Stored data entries
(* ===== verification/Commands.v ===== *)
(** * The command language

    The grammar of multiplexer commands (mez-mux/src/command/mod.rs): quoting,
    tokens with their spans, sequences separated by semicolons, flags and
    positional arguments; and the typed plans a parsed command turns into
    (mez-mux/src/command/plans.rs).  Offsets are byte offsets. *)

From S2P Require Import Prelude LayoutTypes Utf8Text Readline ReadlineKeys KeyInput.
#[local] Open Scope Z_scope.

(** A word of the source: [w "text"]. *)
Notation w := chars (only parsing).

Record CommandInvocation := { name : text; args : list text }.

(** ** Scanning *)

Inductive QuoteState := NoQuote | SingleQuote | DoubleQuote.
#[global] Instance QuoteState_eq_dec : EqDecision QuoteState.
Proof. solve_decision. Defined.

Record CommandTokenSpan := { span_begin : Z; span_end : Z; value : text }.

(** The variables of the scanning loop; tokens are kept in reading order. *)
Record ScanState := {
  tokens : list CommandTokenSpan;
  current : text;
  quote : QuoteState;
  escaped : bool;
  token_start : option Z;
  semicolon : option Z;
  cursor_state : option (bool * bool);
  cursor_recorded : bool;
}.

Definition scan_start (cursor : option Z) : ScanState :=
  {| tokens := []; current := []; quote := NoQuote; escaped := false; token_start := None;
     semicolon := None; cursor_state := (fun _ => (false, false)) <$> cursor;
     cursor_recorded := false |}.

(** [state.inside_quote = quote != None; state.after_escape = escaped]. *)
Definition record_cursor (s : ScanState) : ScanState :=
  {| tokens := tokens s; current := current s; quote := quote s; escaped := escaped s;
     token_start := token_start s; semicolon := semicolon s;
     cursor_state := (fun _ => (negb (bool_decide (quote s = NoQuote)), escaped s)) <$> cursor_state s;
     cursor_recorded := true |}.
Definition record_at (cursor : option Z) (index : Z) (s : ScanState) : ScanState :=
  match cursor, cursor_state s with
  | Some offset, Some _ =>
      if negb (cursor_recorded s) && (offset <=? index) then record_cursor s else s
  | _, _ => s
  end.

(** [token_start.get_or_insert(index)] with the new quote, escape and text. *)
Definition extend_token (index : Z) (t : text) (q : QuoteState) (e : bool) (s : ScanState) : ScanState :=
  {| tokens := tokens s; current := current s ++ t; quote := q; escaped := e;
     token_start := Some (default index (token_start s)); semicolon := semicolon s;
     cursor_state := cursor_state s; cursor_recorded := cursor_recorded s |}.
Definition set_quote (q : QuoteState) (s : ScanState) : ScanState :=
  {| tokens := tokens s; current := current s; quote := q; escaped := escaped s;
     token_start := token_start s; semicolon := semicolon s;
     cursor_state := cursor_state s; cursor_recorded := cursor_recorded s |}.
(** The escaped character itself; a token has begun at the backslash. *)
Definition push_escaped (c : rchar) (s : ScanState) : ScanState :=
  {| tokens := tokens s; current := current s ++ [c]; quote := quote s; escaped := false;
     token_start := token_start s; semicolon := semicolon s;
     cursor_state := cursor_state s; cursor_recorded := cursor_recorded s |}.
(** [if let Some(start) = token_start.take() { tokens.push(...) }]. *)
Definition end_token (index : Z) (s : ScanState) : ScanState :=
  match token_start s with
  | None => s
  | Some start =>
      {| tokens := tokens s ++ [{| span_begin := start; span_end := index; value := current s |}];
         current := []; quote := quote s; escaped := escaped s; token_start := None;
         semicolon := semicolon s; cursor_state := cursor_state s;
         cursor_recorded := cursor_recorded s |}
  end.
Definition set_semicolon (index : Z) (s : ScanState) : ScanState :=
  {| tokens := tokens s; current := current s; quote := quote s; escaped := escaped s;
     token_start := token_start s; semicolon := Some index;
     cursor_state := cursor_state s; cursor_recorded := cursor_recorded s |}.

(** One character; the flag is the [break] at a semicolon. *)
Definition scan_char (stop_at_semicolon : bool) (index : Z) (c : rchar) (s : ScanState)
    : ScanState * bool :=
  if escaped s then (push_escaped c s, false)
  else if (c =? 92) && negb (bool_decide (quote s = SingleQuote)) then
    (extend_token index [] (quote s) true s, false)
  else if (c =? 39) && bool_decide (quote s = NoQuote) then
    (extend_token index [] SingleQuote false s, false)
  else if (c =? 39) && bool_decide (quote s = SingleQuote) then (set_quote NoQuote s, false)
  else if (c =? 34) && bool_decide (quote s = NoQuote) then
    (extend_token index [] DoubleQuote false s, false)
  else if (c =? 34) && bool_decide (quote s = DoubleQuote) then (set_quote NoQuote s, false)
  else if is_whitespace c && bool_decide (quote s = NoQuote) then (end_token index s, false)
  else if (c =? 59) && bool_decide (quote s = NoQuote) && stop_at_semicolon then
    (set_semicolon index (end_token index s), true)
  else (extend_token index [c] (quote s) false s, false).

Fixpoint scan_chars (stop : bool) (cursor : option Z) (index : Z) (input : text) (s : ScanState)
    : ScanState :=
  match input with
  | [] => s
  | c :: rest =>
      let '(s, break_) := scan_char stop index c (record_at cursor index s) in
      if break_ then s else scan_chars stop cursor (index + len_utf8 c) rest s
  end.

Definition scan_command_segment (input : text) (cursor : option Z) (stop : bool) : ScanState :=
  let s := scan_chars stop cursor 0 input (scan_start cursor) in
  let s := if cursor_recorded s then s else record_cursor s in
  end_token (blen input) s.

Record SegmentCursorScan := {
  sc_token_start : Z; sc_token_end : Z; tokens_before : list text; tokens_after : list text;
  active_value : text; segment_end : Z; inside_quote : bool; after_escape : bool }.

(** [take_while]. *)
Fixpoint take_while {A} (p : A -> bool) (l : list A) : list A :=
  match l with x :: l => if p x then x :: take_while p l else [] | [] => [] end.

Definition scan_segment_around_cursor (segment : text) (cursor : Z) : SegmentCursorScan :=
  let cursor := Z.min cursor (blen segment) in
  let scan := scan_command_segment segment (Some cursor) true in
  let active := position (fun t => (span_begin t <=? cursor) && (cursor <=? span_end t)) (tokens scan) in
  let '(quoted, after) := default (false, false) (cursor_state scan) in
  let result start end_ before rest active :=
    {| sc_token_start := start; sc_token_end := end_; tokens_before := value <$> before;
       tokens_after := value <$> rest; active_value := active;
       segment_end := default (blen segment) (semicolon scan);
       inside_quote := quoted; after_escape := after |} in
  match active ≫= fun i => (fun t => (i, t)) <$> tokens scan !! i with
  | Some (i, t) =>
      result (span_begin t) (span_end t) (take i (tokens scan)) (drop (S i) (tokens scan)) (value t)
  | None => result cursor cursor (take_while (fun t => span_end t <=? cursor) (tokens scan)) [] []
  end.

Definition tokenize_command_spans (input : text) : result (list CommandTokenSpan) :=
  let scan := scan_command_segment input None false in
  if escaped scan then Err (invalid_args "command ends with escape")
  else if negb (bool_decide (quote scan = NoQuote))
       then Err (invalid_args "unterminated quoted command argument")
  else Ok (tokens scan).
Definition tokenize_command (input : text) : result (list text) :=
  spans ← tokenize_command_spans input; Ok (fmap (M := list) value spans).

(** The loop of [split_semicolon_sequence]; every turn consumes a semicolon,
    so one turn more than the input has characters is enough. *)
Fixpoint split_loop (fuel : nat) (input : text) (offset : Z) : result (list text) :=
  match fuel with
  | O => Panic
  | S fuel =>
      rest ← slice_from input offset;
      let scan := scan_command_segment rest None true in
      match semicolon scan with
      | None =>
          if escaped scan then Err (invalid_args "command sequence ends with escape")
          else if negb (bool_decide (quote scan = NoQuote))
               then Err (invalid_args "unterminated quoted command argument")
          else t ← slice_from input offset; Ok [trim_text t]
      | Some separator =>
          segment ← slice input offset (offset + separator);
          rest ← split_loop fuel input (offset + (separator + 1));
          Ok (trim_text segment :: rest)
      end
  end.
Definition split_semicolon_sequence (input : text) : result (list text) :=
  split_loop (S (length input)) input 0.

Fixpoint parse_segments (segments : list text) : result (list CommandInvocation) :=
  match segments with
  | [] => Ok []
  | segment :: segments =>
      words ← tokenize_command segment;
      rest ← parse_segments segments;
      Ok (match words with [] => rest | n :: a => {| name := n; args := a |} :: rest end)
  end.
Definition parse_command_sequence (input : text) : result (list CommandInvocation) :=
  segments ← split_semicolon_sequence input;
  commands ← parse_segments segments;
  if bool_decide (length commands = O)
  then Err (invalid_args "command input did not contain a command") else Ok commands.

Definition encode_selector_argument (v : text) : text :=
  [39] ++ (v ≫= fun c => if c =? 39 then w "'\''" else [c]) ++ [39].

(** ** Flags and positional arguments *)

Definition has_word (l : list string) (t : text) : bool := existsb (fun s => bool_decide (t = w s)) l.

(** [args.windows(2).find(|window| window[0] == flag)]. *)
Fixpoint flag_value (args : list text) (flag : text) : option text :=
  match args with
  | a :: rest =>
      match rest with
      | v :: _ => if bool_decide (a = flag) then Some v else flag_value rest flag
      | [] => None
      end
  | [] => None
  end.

--

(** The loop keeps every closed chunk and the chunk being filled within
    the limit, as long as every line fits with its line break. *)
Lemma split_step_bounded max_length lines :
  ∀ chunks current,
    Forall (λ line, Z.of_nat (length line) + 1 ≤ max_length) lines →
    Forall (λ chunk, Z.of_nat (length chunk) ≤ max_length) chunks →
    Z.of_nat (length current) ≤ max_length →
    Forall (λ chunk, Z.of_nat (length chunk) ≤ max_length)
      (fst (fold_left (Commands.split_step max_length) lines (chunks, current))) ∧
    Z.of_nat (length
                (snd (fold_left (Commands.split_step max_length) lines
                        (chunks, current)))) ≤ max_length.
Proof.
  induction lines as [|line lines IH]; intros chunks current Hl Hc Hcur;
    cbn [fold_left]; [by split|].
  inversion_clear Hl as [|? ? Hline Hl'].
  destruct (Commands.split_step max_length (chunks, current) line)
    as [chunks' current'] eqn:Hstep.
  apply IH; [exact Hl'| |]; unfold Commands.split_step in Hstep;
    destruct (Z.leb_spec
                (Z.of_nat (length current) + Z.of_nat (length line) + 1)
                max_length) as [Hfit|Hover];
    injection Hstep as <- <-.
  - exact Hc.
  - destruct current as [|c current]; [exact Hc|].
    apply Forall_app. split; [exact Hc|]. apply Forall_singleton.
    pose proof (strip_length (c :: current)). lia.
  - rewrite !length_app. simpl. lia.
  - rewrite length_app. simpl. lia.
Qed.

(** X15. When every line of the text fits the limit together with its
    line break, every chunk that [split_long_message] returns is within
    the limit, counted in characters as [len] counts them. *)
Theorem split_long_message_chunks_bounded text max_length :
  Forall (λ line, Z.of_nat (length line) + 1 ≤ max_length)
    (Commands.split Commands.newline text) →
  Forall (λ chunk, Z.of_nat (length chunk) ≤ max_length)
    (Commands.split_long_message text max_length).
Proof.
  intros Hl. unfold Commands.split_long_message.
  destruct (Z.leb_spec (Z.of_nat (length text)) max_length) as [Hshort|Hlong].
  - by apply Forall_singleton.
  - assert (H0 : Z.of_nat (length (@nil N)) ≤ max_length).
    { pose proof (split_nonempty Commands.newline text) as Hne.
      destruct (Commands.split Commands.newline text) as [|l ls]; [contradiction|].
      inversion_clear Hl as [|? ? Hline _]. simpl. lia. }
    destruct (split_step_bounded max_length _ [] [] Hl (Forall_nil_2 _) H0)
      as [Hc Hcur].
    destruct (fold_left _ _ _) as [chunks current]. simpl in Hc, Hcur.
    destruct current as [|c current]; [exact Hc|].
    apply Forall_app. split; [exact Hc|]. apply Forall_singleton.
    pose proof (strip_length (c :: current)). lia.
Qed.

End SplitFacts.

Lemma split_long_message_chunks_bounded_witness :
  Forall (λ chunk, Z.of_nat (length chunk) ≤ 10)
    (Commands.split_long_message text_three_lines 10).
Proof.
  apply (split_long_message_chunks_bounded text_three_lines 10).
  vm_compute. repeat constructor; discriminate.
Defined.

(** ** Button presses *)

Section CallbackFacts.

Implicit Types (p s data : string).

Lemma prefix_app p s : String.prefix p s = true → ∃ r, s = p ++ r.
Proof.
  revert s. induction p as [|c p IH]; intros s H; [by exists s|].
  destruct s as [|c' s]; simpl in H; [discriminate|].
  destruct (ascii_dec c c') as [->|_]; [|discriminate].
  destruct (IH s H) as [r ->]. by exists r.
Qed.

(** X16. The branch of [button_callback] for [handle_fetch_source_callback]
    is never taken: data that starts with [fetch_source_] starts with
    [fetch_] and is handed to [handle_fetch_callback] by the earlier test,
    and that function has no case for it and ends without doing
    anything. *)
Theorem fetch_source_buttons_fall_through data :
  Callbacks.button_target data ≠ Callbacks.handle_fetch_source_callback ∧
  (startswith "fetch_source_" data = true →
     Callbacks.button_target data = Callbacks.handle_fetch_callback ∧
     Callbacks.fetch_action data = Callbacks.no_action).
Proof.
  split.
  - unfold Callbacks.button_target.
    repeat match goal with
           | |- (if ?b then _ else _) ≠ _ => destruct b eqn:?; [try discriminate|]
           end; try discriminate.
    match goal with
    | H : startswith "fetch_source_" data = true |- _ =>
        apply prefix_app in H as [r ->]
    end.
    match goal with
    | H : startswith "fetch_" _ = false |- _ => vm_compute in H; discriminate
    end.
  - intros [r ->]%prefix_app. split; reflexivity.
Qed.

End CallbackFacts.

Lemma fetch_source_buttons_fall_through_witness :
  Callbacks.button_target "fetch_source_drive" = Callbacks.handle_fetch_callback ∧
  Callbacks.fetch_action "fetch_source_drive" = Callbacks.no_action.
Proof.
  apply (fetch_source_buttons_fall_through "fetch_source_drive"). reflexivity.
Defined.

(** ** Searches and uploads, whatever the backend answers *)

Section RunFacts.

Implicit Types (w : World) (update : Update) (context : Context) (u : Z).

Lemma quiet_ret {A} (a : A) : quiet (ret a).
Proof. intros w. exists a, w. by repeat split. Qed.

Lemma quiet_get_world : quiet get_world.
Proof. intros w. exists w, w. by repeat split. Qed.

#### DESCRIPTION OF THE TASK
Out of the data above, set down the lines from the one with "(* ===== verification/Commands.v ===== *)" to the one with "byte offsets. *)", both included, exactly as written and with no additions.

#### ANSWER BELOW
(* ===== verification/Commands.v ===== *)
(** * The command language

    The grammar of multiplexer commands (mez-mux/src/command/mod.rs): quoting,
    tokens with their spans, sequences separated by semicolons, flags and
    positional arguments; and the typed plans a parsed command turns into
    (mez-mux/src/command/plans.rs).  Offsets are byte offsets. *)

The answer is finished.